=== INSTRUCTIONS TO FOLLOW ===
Only one span of the listing below should come back. It runs from the line with "From S2P Require" through the line with "(expected actual : nat)", and each of its lines must be reproduced exactly.

::::::

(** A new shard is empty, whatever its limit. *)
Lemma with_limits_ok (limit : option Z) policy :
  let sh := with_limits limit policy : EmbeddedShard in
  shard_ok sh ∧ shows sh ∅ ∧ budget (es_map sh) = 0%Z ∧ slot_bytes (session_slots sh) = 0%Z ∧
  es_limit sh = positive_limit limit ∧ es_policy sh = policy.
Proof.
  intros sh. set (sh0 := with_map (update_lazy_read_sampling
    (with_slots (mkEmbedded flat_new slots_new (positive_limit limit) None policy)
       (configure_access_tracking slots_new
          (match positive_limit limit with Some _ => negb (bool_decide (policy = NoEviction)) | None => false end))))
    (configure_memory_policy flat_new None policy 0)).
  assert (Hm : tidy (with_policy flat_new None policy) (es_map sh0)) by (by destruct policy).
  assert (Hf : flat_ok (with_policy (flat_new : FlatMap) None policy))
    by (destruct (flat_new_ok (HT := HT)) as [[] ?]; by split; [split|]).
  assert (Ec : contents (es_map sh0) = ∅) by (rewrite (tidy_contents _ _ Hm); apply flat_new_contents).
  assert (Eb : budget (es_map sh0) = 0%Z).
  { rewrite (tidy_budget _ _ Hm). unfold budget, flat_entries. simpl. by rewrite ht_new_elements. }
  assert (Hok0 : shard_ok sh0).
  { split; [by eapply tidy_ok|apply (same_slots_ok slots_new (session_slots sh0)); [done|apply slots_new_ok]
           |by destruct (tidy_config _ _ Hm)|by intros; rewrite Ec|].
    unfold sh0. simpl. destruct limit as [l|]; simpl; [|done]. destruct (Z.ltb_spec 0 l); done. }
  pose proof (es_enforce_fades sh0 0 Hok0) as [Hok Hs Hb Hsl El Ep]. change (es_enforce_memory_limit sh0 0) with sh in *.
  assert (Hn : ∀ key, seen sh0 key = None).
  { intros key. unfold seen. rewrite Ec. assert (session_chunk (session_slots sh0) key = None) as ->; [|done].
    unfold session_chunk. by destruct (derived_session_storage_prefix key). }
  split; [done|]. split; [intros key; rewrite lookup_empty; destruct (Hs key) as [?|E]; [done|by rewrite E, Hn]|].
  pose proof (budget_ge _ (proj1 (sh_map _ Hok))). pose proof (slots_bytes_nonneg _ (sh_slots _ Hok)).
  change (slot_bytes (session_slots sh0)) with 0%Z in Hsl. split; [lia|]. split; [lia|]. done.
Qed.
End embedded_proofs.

::::::

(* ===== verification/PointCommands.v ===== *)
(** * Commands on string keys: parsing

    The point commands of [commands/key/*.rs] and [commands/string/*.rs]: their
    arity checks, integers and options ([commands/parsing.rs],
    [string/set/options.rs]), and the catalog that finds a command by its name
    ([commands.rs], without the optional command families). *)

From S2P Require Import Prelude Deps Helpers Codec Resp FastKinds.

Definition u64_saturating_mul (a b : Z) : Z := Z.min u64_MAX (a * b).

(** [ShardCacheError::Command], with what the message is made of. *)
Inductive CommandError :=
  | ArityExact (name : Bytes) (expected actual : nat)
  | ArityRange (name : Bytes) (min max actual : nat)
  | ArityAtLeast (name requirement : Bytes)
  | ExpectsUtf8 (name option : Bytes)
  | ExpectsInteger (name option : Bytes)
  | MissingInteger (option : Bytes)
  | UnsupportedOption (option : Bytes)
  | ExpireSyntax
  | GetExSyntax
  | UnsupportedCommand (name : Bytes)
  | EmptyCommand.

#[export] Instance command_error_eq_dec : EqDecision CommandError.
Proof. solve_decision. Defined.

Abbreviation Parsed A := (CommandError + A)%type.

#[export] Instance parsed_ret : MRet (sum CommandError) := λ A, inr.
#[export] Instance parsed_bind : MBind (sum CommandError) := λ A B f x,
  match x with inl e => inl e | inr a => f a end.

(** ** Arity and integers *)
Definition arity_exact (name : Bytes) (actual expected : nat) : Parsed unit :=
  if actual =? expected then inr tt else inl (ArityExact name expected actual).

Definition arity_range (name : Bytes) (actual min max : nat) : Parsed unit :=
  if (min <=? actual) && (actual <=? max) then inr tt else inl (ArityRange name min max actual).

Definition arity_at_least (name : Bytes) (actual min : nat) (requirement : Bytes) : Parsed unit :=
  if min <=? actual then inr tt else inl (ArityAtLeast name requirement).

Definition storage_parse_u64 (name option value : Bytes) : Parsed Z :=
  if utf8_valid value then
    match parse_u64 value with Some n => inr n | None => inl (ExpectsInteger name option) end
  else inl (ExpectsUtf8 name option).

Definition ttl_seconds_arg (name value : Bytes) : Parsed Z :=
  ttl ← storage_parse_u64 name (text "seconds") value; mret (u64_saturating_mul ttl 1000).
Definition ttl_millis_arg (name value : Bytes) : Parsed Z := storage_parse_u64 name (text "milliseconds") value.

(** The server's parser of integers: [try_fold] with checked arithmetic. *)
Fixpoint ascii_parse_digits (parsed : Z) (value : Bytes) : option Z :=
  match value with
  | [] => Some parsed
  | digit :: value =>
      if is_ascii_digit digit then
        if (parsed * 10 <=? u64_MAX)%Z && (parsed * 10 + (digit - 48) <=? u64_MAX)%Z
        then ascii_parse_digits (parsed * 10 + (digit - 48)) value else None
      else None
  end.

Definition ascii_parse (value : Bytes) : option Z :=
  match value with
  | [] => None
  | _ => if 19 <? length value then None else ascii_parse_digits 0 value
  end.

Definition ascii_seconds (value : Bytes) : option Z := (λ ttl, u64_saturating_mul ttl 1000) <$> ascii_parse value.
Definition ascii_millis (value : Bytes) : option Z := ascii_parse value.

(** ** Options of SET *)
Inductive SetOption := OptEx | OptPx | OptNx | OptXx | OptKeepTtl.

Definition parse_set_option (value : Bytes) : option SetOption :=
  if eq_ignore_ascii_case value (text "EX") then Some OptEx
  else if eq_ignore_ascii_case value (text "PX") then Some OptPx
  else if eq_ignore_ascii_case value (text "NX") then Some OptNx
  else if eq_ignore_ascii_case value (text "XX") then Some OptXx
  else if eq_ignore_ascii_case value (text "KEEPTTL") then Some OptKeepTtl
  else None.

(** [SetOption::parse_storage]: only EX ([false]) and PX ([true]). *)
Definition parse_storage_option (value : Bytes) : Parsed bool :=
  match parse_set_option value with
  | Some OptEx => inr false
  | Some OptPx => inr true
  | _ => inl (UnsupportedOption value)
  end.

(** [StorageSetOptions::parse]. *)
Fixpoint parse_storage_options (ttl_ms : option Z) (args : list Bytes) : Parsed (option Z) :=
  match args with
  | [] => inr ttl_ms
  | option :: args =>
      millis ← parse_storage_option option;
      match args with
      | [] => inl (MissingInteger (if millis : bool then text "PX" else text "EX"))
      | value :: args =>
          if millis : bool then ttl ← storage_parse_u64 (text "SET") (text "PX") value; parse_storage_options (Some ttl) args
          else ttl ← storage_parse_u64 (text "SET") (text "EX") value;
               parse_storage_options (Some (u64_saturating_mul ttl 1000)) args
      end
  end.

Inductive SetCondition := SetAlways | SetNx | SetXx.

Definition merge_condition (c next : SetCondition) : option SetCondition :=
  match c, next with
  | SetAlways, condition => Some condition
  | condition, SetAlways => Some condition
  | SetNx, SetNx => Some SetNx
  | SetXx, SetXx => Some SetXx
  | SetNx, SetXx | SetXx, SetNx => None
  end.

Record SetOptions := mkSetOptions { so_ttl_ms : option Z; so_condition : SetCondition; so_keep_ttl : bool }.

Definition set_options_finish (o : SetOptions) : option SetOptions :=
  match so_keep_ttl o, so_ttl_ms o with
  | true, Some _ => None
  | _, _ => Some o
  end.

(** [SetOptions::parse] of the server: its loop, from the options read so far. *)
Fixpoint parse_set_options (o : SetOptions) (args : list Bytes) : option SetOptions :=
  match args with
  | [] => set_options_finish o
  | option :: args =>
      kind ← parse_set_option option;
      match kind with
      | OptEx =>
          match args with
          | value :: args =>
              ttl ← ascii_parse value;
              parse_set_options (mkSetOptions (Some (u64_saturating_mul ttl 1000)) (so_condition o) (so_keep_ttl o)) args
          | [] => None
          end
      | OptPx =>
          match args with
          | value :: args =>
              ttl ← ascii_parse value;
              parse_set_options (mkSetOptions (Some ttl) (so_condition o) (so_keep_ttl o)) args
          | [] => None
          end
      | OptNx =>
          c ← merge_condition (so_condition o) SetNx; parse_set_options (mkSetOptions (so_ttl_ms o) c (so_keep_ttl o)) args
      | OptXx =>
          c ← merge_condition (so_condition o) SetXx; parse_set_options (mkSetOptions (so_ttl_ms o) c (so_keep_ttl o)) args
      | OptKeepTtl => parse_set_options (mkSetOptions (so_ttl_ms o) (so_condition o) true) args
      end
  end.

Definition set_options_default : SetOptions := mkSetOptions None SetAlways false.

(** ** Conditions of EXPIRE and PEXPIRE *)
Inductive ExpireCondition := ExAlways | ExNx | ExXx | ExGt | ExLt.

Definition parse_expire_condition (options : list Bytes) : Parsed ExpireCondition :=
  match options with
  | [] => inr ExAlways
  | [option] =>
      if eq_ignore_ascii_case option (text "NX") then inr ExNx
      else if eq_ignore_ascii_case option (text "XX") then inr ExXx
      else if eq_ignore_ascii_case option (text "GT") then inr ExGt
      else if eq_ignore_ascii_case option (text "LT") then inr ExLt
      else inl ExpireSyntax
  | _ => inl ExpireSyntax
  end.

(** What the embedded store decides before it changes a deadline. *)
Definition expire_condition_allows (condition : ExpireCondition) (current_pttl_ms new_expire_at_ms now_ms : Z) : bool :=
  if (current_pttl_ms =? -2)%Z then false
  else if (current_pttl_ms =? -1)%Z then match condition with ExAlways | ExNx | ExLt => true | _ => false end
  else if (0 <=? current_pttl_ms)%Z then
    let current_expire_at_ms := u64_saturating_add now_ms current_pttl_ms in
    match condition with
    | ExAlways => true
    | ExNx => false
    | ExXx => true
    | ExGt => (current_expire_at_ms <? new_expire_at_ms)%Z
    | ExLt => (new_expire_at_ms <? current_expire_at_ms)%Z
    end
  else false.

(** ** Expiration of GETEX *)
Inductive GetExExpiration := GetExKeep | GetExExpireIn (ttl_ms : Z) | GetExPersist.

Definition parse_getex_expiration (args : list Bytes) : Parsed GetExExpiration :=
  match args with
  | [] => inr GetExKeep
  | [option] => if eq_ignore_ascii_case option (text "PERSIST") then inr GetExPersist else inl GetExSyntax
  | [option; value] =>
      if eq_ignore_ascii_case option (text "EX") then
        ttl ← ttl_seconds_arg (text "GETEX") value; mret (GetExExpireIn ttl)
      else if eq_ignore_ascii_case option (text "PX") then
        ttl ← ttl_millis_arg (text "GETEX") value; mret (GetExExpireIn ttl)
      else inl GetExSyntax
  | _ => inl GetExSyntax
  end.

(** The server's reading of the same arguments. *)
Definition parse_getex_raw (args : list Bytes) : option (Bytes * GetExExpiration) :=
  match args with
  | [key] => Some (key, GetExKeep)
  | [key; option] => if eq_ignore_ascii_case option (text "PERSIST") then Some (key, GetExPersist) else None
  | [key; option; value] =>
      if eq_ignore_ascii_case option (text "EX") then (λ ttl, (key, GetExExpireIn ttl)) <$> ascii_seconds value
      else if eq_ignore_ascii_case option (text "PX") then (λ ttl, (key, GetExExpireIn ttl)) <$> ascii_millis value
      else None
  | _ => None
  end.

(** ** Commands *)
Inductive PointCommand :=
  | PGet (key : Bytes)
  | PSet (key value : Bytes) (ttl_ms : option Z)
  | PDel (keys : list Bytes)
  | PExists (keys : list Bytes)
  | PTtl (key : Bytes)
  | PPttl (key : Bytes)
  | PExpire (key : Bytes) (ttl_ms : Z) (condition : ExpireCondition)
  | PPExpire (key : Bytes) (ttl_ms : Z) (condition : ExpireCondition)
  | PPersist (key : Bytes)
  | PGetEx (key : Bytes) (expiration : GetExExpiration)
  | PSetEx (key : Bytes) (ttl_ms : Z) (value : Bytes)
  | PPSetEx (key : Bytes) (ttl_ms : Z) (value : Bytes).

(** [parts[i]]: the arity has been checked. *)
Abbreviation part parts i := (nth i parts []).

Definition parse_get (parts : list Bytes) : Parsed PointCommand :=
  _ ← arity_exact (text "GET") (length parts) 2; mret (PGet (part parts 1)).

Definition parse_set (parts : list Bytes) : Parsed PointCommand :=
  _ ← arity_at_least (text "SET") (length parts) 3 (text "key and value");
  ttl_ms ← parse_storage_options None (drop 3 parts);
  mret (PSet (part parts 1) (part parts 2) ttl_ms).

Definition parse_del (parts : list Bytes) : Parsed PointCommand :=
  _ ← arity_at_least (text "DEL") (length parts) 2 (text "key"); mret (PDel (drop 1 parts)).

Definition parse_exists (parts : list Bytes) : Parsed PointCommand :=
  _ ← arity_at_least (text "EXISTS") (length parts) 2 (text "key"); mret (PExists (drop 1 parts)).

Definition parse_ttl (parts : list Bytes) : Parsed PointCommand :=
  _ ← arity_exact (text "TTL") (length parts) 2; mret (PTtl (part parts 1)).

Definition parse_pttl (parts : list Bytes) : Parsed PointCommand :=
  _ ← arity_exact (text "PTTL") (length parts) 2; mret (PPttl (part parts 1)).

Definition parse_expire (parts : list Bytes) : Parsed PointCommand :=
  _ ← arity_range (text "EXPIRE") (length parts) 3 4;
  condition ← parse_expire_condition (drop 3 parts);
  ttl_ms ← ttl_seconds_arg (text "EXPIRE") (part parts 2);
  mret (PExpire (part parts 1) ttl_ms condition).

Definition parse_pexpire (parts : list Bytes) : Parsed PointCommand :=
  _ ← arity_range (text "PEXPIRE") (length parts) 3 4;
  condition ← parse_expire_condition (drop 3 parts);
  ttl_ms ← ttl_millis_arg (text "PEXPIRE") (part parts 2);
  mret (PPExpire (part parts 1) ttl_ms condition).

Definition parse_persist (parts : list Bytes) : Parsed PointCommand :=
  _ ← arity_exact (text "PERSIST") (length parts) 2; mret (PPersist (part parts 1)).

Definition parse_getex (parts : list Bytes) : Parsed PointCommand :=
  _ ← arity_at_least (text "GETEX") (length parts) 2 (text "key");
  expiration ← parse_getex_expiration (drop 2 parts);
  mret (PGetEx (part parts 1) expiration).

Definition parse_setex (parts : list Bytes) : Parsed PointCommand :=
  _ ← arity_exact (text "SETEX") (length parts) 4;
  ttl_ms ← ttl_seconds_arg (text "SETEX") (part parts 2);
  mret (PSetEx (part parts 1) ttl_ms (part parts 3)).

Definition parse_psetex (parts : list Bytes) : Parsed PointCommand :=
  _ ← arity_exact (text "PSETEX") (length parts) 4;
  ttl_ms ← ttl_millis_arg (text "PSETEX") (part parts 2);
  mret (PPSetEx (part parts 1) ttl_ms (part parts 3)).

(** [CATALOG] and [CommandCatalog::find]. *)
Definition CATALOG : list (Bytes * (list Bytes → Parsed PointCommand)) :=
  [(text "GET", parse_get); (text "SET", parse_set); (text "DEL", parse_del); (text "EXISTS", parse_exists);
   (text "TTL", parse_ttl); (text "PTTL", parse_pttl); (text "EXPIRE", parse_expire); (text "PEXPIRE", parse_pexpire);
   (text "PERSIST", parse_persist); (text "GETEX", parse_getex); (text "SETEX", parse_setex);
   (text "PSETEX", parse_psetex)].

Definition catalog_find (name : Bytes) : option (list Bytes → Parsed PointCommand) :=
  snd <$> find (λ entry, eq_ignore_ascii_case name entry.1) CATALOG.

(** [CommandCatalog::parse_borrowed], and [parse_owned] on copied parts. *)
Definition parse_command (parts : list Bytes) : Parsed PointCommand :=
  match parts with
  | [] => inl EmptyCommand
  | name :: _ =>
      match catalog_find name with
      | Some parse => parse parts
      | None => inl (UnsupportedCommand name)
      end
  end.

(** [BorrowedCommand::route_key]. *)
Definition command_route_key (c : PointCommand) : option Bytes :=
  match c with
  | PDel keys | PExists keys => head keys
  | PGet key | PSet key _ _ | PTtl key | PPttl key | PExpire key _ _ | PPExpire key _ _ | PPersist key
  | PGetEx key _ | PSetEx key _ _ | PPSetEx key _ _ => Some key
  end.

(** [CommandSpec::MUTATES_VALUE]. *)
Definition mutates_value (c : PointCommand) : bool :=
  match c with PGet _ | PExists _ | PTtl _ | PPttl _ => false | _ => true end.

::::::

=== SOLVED PROBLEM ===
From S2P Require Import Prelude Deps Helpers Codec Resp FastKinds.

Definition u64_saturating_mul (a b : Z) : Z := Z.min u64_MAX (a * b).

(** [ShardCacheError::Command], with what the message is made of. *)
Inductive CommandError :=
  | ArityExact (name : Bytes) (expected actual : nat)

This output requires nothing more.